Nazwa „uniwersytet” sugeruje, że zainstalowane tam osoby promujące różne metody badawcze, zajmujące się rozmaitymi przedmiotami, coś jednak łączy. Kiedyś nie było to takie oczywiste, bo nie było Uniwersytetu Rolniczego, ale Wyższa Szkoła Rolnicza. Można tam było więc wnioskować nieco inaczej niż na uniwersytecie. Teraz – w teorii przynajmniej – trzeba by wskazać, co łączy te wszystkie dyscypliny, które tam zgromadzono? Poza budżetem oczywiście. Powinna to być metoda. No, ale nie jest, bo trzeba być ślepym, żeby nie zauważyć, że to co łączy wszystkie dyscypliny to dogmat o charakterze religijnym, który w dodatku jeszcze daje się ugniatać, jak plastelina. Dwieście lat niedokładnych pomiarów zjawisk atmosferycznych dokonywanych w przypadkowych miejscach globu, wystarcza by orzekać o skali tych zjawisk na przestrzeni milionów lat. A spróbujecie teraz powiedzieć uczonemu humaniście, że można by porównać praktykę barwienia tkanin w średniowieczu z tą, którą oglądać możemy na XIX wiecznych fotografiach. To jest herezja, jedna z najgorszych, to jest podważanie wszystkiego, coś absolutnie dyskredytującego człowieka, który próbuje to robić. – No, ale – zauważam – efekt zabiegów zmierzających do przygotowania silnego barwnika był toczka w toczkę taki sam. Ten sam był surowiec, w identyczny sposób go pozyskiwano i nie ma powodu, by przypuszczać, że coś się zmieniło w tej kwestii do XIX wieku, a potwierdzają to liczne dokumenty, opisy, a nawet poezja ludowa. Dokumenty handlowe zaś wskazują, że barwiono zarówno przędzę, jak i gotowe sukno. – To jest niemożliwe – odpowie humanista zajmujący się średniowieczem – zawróć z tej drogi Gabriel, bo będzie źle i trafisz na straszne manowce. I on to mówi bardzo serio.

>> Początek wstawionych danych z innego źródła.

Lemma calls_before p cf sf v prf v' : client_key (pt_ke p) = Ok c ->
  prf_set_server_random (random_bytes sr) (prf_set_client_random (random_bytes cr) (pt_prf p), v) = (Ok tt, (prf, v')) ->
  handshake_calls fuel version suite sr cert seed kx key (started_leader p cf sf, v) =
    (_ ← ld_prepare_encryption fuel; mret (mkPublicKey NamedGroup.secp256r1 (sec1_encode c))) (hs_leader (pt_with_prf prf p) cf sf, v').
Proof.
  intros Hck Hprf. unfold handshake_calls. cbv zeta.
  set (h t ver su rnd ce k x p := mkHs p cf sf t ver su cr rnd ce k x).
  set (ld h sent := mkLeader config (LsHandshake h) false (negb (mc_defer_decryption config)) sent tags clock).
  set (p0 := pt_with_prf (prf_set_client_random (random_bytes cr) (pt_prf p)) p).
  rewrite (run_bind _ _ _ cr (started_leader p cf sf, v)) by done.
  rewrite (run_bind _ _ _ tt (ld (h None (Some version) None None None None None p0) [MSetClientRandom (random_bytes cr)], v)) by done.
  rewrite (run_bind _ _ _ tt (ld (h None (Some version) (Some (scs_suite suite)) None None None None p0) [MSetClientRandom (random_bytes cr)], v)) by done.
  set (sent := [MSetClientRandom (random_bytes cr); MStartHandshake clock; MSetServerRandom (random_bytes sr)]).
  rewrite (run_bind _ _ _ tt (ld (h (Some clock) (Some version) (Some (scs_suite suite)) (Some sr) None None None (pt_with_prf prf p)) sent, v')).
  2:{ apply be_run. unfold ld_set_server_random, only_hs. rewrite run_gets. cbn [fst ld_state ld]. rewrite run_gets. cbv zeta. unfold set_hs, ld_upd. rewrite run_modify.
      rewrite (run_bind _ _ _ _ _ (send_run _ _ _ _)), (run_bind _ _ _ _ _ (send_run _ _ _ _)).
      rewrite (run_bind _ _ _ tt (ld (h (Some clock) (Some version) (Some (scs_suite suite)) None None None None (pt_with_prf prf p)) sent, v')); [done|].
      unfold in_hs, in_parts. cbn [lh_parts lh_with_time h].
      rewrite (on_prf_run (stm_map_err hs_prf (prf_set_server_random (random_bytes sr))) p0 v tt prf v') by (apply run_map_err; exact Hprf). done. }
  rewrite (run_bind _ _ _ tt (ld (h (Some clock) (Some version) (Some (scs_suite suite)) (Some sr) (Some cert) None None (pt_with_prf prf p)) sent, v')) by done.
  rewrite (run_bind _ _ _ (mkPublicKey NamedGroup.secp256r1 (sec1_encode c)) (ld (h (Some clock) (Some version) (Some (scs_suite suite)) (Some sr) (Some cert) None None (pt_with_prf prf p)) sent, v')).
  2:{ cbn [be_get_client_key_share leader_backend]. unfold ld_get_client_key_share.
      rewrite (run_bind _ _ _ (h (Some clock) (Some version) (Some (scs_suite suite)) (Some sr) (Some cert) None None (pt_with_prf prf p)) (ld (h (Some clock) (Some version) (Some (scs_suite suite)) (Some sr) (Some cert) None None (pt_with_prf prf p)) sent, v')) by done.
      cbn [lh_parts h pt_ke pt_with_prf]. by rewrite Hck. }
  rewrite (run_bind _ _ _ tt (ld (h (Some clock) (Some version) (Some (scs_suite suite)) (Some sr) (Some cert) None None (pt_with_prf prf p)) sent, v')) by done.
  rewrite (run_bind _ _ _ tt (ld (h (Some clock) (Some version) (Some (scs_suite suite)) (Some sr) (Some cert) None (Some kx) (pt_with_prf prf p)) sent, v')) by done.
  rewrite (run_bind _ _ _ tt (hs_leader (pt_with_prf prf p) cf sf, v')); [done|].
  cbn [be_set_server_key_share leader_backend]. unfold ld_set_server_key_share.
  rewrite (run_bind _ _ _ (h (Some clock) (Some version) (Some (scs_suite suite)) (Some sr) (Some cert) None (Some kx) (pt_with_prf prf p)) (ld (h (Some clock) (Some version) (Some (scs_suite suite)) (Some sr) (Some cert) None (Some kx) (pt_with_prf prf p)) sent, v')) by done.
  rewrite Hgroup. cbn [negb]. change (negb (enum_eqb NamedGroup.secp256r1 NamedGroup.secp256r1)) with false. cbn iota.
  apply be_run. by rewrite (run_bind _ _ _ _ _ (send_run _ _ _ _)).
Qed.

Lemma run_be_lift {A B} (x : A) (f : A -> stm (MpcTlsLeader * Vm) BackendError B) s : (be (liftr (Ok x)) ≫= f) s = f x s.
Proof. done. Qed.
Lemma prepare_run p cf sf v r p' v' : exchange_leader fuel (pt_with_ke (set_server_key point (pt_ke p)) p, v) = (r, (p', v')) ->
  (ld_prepare_encryption fuel (hs_leader p cf sf, v)).2.2 = v' /\
  (r = Ok tt -> ld_prepare_encryption fuel (hs_leader p cf sf, v) = (Ok tt, (active_leader p' cf sf, v'))).
Proof.
  intros Hr. unfold ld_prepare_encryption.
  set (h := mkHs p cf sf (Some clock) (Some version) (Some (scs_suite suite)) cr (Some sr) (Some cert) (Some key) (Some kx)).
  rewrite (run_bind _ _ _ (LsHandshake h) (ld_with_state LsError (hs_leader p cf sf), v)) by done. cbn iota beta.
  cbn [lh_time lh_protocol_version lh_server_random lh_server_cert_details lh_server_key lh_server_kx_details lh_parts h ok_or].
  rewrite !run_be_lift, Hpoint. cbn [ok_or]. rewrite run_be_lift. cbv zeta.
  change (_ ← on_ke hs_ke ke_compute_shares; _) with (exchange_leader fuel). set (l := ld_with_state LsError (hs_leader p cf sf)).
  assert (be (with_local (pt_with_ke (set_server_key point (pt_ke p)) p) (exchange_leader fuel)) (l, v) =
    (map_err (fun _ => InternalError "mpc-tls error") (y ← r; Ok (y, p')), (l, v'))) as E by (unfold be, stm_map_err; by rewrite with_local_run, Hr).
  rewrite stm_bind_eq, E. by destruct r as [[]|e|].
Qed.
End Leader.

(** *** The follower *)

Lemma follower_prepare_run io keys cf sf p1 w w1 p2 w2 :
  alloc_parts config (partsF, w) = (Ok (keys, cf, sf), (p1, w1)) -> preprocess_parts (MeHandshake "join") io (p1, w1) = (Ok tt, (p2, w2)) ->
  follower_prepare io (MpcTlsFollower_new config c0F c1F ecF dcF b, w) = (Ok keys, (mkFollower config (FReady p2 cf sf), w2)).
Proof.
  intros H1 H2. unfold follower_prepare. rewrite (run_bind _ _ _ keys (mkFollower config (FSetup p1 cf sf), w1)).
  - rewrite (run_bind _ _ _ tt (mkFollower config (FReady p2 cf sf), w2)); [done|]. unfold follower_preprocess.
    rewrite (run_bind _ _ _ (FSetup p1 cf sf) (mkFollower config FError, w1)) by done. cbn iota beta.
    rewrite (run_bind _ _ _ (tt, p2) (mkFollower config FError, w2)) by (by rewrite with_local_run, H2). done.
  - unfold follower_alloc. rewrite (run_bind _ _ _ (FInit partsF) (mkFollower config FError, w)) by done. cbn iota beta. rewrite run_gets. cbn [fst fl_config].
    rewrite (run_bind _ _ _ (keys, cf, sf, p1) (mkFollower config FError, w1)); [done|]. by rewrite with_local_run, H1.
Qed.

(** Messages that do not end the loop. *)
Fixpoint follower_events (fuel : nat) (cf_fut sf_fut : Vector) (evs : list Event) : stm (FollowerRun * Vm) MpcTlsError unit :=
  match evs with
  | [] => mret tt
  | ev :: evs => _ ← follower_step fuel cf_fut sf_fut ev; follower_events fuel cf_fut sf_fut evs
  end.
Lemma follower_events_loop fuel cf_fut sf_fut evs rest s s' : Forall (fun ev => ev_msg ev <> MCloseConnection) evs ->
  follower_events fuel cf_fut sf_fut evs s = (Ok tt, s') ->
  follower_loop fuel cf_fut sf_fut (evs ++ rest) s = follower_loop fuel cf_fut sf_fut rest s'.
Proof.
  intros Hevs. revert s. induction Hevs as [|ev evs Hev _ IH]; intros s Hr; [by injection Hr as <-|]. cbn [follower_events] in Hr.
  apply stm_bind_Ok in Hr as (x & s1 & H1 & Hr). cbn [app follower_loop]. rewrite (run_bind _ _ _ _ _ H1).
  destruct s as [r v], s1 as [r1 v1]. apply step_Ok in H1 as [_ Hx]. rewrite (proj2 Hx Hev). by apply IH.
Qed.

Nie poddajemy się i używamy następującego argumentu – skoro tak, to w zasadzie nie ma sensu, by studenci prawa zajmowali się prawem rzymskim. Po co? Wszystko było wówczas inne, społeczeństwo, instytucje, własność, technologie, hierarchie. Nie można przecież tak bezmyślnie porównywać jednego z drugim i kazać studentom zakuwać tego głupiego Rzymu, bo to ma się nijak do mówi leasingowych, z którymi będą mieć do czynienia w praktyce zawodowej.
– Nie rozumiesz co to jest duch i tradycja – odpowiada humanista.
Jasne. Duch i tradycja. Nie rozumiem dlaczego manipuluje się informacjami w celu uzyskania określonej wizji, odległej bardzo od prawdy, a dokonuje się tego na obszarze tak marginalnym, jak kwestie produkcji tekstyliów w dawnych czasach. Może to nie jest obszar marginalny? Taki mam postulat. Może to prawo rzymskie jest obszarem marginalnym w stosunku do technologii barwierskich średniowiecza i późniejszych epok? Może uniwersytet nie jest w ogóle uniwersytetem? Tylko czymś zgoła innym? Warsztatem farbiarskim, w którym stoją kadzie i dokonuje się w nich kąpieli niebarwionego jeszcze sukna, a wszystko to czyni się według z pozoru zapomnianych, ale pilnie strzeżonych i znanych tylko naprawdę wtajemniczonym, technologii?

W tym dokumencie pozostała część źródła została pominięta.